┌──

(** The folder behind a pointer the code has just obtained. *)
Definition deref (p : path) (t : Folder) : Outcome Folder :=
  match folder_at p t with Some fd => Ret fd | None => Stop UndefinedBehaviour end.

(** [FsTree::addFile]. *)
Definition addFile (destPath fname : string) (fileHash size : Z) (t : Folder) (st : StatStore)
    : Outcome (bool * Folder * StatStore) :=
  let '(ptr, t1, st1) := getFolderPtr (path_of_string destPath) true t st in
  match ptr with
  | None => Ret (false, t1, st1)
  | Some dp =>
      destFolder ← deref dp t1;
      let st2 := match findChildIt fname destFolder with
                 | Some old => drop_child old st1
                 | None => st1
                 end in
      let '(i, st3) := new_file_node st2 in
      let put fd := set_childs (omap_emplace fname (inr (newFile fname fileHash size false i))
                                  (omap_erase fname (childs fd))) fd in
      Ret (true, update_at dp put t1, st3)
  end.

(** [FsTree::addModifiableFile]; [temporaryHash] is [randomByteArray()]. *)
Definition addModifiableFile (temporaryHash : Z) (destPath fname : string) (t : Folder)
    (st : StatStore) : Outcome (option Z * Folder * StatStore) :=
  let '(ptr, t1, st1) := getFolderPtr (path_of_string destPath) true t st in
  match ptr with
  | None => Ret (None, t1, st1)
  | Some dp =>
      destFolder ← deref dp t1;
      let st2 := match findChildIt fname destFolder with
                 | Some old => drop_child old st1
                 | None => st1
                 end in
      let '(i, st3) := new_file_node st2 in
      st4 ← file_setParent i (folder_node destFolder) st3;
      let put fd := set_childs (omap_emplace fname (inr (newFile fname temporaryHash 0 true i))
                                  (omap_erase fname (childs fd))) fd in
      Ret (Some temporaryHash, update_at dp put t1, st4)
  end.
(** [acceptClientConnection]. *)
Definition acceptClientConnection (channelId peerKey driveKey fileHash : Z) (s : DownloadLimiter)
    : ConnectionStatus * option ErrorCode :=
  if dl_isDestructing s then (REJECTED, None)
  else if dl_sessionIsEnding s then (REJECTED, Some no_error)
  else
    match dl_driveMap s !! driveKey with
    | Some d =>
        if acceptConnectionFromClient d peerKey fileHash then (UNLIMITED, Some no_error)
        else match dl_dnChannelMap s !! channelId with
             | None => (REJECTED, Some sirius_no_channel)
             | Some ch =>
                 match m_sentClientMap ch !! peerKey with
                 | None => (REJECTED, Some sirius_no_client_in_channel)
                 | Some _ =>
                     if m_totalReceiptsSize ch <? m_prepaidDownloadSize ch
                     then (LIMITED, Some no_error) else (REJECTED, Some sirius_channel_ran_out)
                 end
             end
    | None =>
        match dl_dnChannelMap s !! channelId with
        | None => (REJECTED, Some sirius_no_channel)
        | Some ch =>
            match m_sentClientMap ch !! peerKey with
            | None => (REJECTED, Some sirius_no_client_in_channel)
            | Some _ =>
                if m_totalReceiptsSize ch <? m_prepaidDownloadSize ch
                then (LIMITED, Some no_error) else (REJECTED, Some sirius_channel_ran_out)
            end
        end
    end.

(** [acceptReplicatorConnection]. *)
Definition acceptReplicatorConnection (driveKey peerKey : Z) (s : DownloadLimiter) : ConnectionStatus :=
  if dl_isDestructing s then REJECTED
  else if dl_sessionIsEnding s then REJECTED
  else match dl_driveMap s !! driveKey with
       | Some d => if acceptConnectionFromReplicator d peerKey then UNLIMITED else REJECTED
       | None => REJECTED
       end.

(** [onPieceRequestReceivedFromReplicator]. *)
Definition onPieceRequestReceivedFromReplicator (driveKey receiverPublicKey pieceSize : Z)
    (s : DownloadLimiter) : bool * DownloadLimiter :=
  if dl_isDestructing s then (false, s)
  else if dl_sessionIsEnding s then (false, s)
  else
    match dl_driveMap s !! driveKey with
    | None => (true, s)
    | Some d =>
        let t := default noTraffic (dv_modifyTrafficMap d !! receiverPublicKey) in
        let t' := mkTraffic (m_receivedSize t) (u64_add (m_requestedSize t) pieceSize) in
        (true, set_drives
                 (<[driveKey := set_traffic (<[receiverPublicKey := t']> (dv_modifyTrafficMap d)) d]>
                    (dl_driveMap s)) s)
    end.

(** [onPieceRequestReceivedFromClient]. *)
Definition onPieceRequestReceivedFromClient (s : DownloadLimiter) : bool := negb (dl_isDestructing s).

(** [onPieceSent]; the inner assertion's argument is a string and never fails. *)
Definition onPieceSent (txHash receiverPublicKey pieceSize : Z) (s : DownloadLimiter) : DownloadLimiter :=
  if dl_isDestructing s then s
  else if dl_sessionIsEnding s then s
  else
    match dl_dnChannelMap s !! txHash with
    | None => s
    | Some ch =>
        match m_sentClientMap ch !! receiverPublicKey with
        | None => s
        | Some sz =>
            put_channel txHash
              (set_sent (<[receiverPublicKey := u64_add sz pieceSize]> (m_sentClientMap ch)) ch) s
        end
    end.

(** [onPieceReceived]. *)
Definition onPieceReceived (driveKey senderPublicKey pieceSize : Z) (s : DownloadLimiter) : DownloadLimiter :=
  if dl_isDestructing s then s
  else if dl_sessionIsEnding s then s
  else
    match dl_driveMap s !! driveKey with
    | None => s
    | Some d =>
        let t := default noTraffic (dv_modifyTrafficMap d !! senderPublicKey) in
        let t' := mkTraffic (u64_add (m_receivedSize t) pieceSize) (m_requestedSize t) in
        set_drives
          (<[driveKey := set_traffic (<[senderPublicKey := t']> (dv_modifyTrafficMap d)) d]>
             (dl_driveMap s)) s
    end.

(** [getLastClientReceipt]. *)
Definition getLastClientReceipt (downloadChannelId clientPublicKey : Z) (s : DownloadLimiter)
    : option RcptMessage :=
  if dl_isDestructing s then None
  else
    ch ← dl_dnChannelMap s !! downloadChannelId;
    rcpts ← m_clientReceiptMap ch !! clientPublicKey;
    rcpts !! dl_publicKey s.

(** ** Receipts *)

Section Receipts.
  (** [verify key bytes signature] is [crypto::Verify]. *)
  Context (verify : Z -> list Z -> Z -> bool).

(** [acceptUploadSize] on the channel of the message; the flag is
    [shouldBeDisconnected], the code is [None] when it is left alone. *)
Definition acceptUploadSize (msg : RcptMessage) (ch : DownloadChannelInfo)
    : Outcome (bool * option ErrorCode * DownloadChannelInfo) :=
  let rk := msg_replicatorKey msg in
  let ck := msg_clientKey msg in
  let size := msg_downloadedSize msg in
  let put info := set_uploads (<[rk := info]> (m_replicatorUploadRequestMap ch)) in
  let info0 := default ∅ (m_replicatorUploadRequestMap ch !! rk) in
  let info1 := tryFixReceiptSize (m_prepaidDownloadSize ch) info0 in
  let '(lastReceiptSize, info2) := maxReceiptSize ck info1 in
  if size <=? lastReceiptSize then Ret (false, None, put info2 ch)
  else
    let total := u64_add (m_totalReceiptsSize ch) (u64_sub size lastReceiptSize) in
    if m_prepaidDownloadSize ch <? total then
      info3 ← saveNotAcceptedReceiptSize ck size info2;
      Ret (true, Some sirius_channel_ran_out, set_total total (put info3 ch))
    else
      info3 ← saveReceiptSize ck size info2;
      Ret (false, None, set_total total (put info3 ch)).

└──

• _WHAT YOU HAVE TO DO_:
From top to bottom, return the material above unchanged.

• _ANSWER AREA_:
(** The folder behind a pointer the code has just obtained. *)
Definition deref (p : path) (t : Folder) : Outcome Folder :=
  match folder_at p t with Some fd => Ret fd | None => Stop UndefinedBehaviour end.

(** [FsTree::addFile]. *)
Definition addFile (destPath fname : string) (fileHash size : Z) (t : Folder) (st : StatStore)
    : Outcome (bool * Folder * StatStore) :=
  let '(ptr, t1, st1) := getFolderPtr (path_of_string destPath) true t st in
  match ptr with
  | None => Ret (false, t1, st1)
  | Some dp =>
      destFolder ← deref dp t1;
      let st2 := match findChildIt fname destFolder with
                 | Some old => drop_child old st1
                 | None => st1
                 end in
      let '(i, st3) := new_file_node st2 in
      let put fd := set_childs (omap_emplace fname (inr (newFile fname fileHash size false i))
                                  (omap_erase fname (childs fd))) fd in
      Ret (true, update_at dp put t1, st3)
  end.

(** [FsTree::addModifiableFile]; [temporaryHash] is [randomByteArray()]. *)
Definition addModifiableFile (temporaryHash : Z) (destPath fname : string) (t : Folder)
    (st : StatStore) : Outcome (option Z * Folder * StatStore) :=
  let '(ptr, t1, st1) := getFolderPtr (path_of_string destPath) true t st in
  match ptr with
  | None => Ret (None, t1, st1)
  | Some dp =>
      destFolder ← deref dp t1;
      let st2 := match findChildIt fname destFolder with
                 | Some old => drop_child old st1
                 | None => st1
                 end in
      let '(i, st3) := new_file_node st2 in
      st4 ← file_setParent i (folder_node destFolder) st3;
      let put fd := set_childs (omap_emplace fname (inr (newFile fname temporaryHash 0 true i))
                                  (omap_erase fname (childs fd))) fd in
      Ret (Some temporaryHash, update_at dp put t1, st4)
  end.
(** [acceptClientConnection]. *)
Definition acceptClientConnection (channelId peerKey driveKey fileHash : Z) (s : DownloadLimiter)
    : ConnectionStatus * option ErrorCode :=
  if dl_isDestructing s then (REJECTED, None)
  else if dl_sessionIsEnding s then (REJECTED, Some no_error)
  else
    match dl_driveMap s !! driveKey with
    | Some d =>
        if acceptConnectionFromClient d peerKey fileHash then (UNLIMITED, Some no_error)
        else match dl_dnChannelMap s !! channelId with
             | None => (REJECTED, Some sirius_no_channel)
             | Some ch =>
                 match m_sentClientMap ch !! peerKey with
                 | None => (REJECTED, Some sirius_no_client_in_channel)
                 | Some _ =>
                     if m_totalReceiptsSize ch <? m_prepaidDownloadSize ch
                     then (LIMITED, Some no_error) else (REJECTED, Some sirius_channel_ran_out)
                 end
             end
    | None =>
        match dl_dnChannelMap s !! channelId with
        | None => (REJECTED, Some sirius_no_channel)
        | Some ch =>
            match m_sentClientMap ch !! peerKey with
            | None => (REJECTED, Some sirius_no_client_in_channel)
            | Some _ =>
                if m_totalReceiptsSize ch <? m_prepaidDownloadSize ch
                then (LIMITED, Some no_error) else (REJECTED, Some sirius_channel_ran_out)
            end
        end
    end.

(** [acceptReplicatorConnection]. *)
Definition acceptReplicatorConnection (driveKey peerKey : Z) (s : DownloadLimiter) : ConnectionStatus :=
  if dl_isDestructing s then REJECTED
  else if dl_sessionIsEnding s then REJECTED
  else match dl_driveMap s !! driveKey with
       | Some d => if acceptConnectionFromReplicator d peerKey then UNLIMITED else REJECTED
       | None => REJECTED
       end.

(** [onPieceRequestReceivedFromReplicator]. *)
Definition onPieceRequestReceivedFromReplicator (driveKey receiverPublicKey pieceSize : Z)
    (s : DownloadLimiter) : bool * DownloadLimiter :=
  if dl_isDestructing s then (false, s)
  else if dl_sessionIsEnding s then (false, s)
  else
    match dl_driveMap s !! driveKey with
    | None => (true, s)
    | Some d =>
        let t := default noTraffic (dv_modifyTrafficMap d !! receiverPublicKey) in
        let t' := mkTraffic (m_receivedSize t) (u64_add (m_requestedSize t) pieceSize) in
        (true, set_drives
                 (<[driveKey := set_traffic (<[receiverPublicKey := t']> (dv_modifyTrafficMap d)) d]>
                    (dl_driveMap s)) s)
    end.

(** [onPieceRequestReceivedFromClient]. *)
Definition onPieceRequestReceivedFromClient (s : DownloadLimiter) : bool := negb (dl_isDestructing s).

(** [onPieceSent]; the inner assertion's argument is a string and never fails. *)
Definition onPieceSent (txHash receiverPublicKey pieceSize : Z) (s : DownloadLimiter) : DownloadLimiter :=
  if dl_isDestructing s then s
  else if dl_sessionIsEnding s then s
  else
    match dl_dnChannelMap s !! txHash with
    | None => s
    | Some ch =>
        match m_sentClientMap ch !! receiverPublicKey with
        | None => s
        | Some sz =>
            put_channel txHash
              (set_sent (<[receiverPublicKey := u64_add sz pieceSize]> (m_sentClientMap ch)) ch) s
        end
    end.

(** [onPieceReceived]. *)
Definition onPieceReceived (driveKey senderPublicKey pieceSize : Z) (s : DownloadLimiter) : DownloadLimiter :=
  if dl_isDestructing s then s
  else if dl_sessionIsEnding s then s
  else
    match dl_driveMap s !! driveKey with
    | None => s
    | Some d =>
        let t := default noTraffic (dv_modifyTrafficMap d !! senderPublicKey) in
        let t' := mkTraffic (u64_add (m_receivedSize t) pieceSize) (m_requestedSize t) in
        set_drives
          (<[driveKey := set_traffic (<[senderPublicKey := t']> (dv_modifyTrafficMap d)) d]>
             (dl_driveMap s)) s
    end.

(** [getLastClientReceipt]. *)
Definition getLastClientReceipt (downloadChannelId clientPublicKey : Z) (s : DownloadLimiter)
    : option RcptMessage :=
  if dl_isDestructing s then None
  else
    ch ← dl_dnChannelMap s !! downloadChannelId;
    rcpts ← m_clientReceiptMap ch !! clientPublicKey;
    rcpts !! dl_publicKey s.

(** ** Receipts *)

Section Receipts.
  (** [verify key bytes signature] is [crypto::Verify]. *)
  Context (verify : Z -> list Z -> Z -> bool).

(** [acceptUploadSize] on the channel of the message; the flag is
    [shouldBeDisconnected], the code is [None] when it is left alone. *)
Definition acceptUploadSize (msg : RcptMessage) (ch : DownloadChannelInfo)
    : Outcome (bool * option ErrorCode * DownloadChannelInfo) :=
  let rk := msg_replicatorKey msg in
  let ck := msg_clientKey msg in
  let size := msg_downloadedSize msg in
  let put info := set_uploads (<[rk := info]> (m_replicatorUploadRequestMap ch)) in
  let info0 := default ∅ (m_replicatorUploadRequestMap ch !! rk) in
  let info1 := tryFixReceiptSize (m_prepaidDownloadSize ch) info0 in
  let '(lastReceiptSize, info2) := maxReceiptSize ck info1 in
  if size <=? lastReceiptSize then Ret (false, None, put info2 ch)
  else
    let total := u64_add (m_totalReceiptsSize ch) (u64_sub size lastReceiptSize) in
    if m_prepaidDownloadSize ch <? total then
      info3 ← saveNotAcceptedReceiptSize ck size info2;
      Ret (true, Some sirius_channel_ran_out, set_total total (put info3 ch))
    else
      info3 ← saveReceiptSize ck size info2;
      Ret (false, None, set_total total (put info3 ch)).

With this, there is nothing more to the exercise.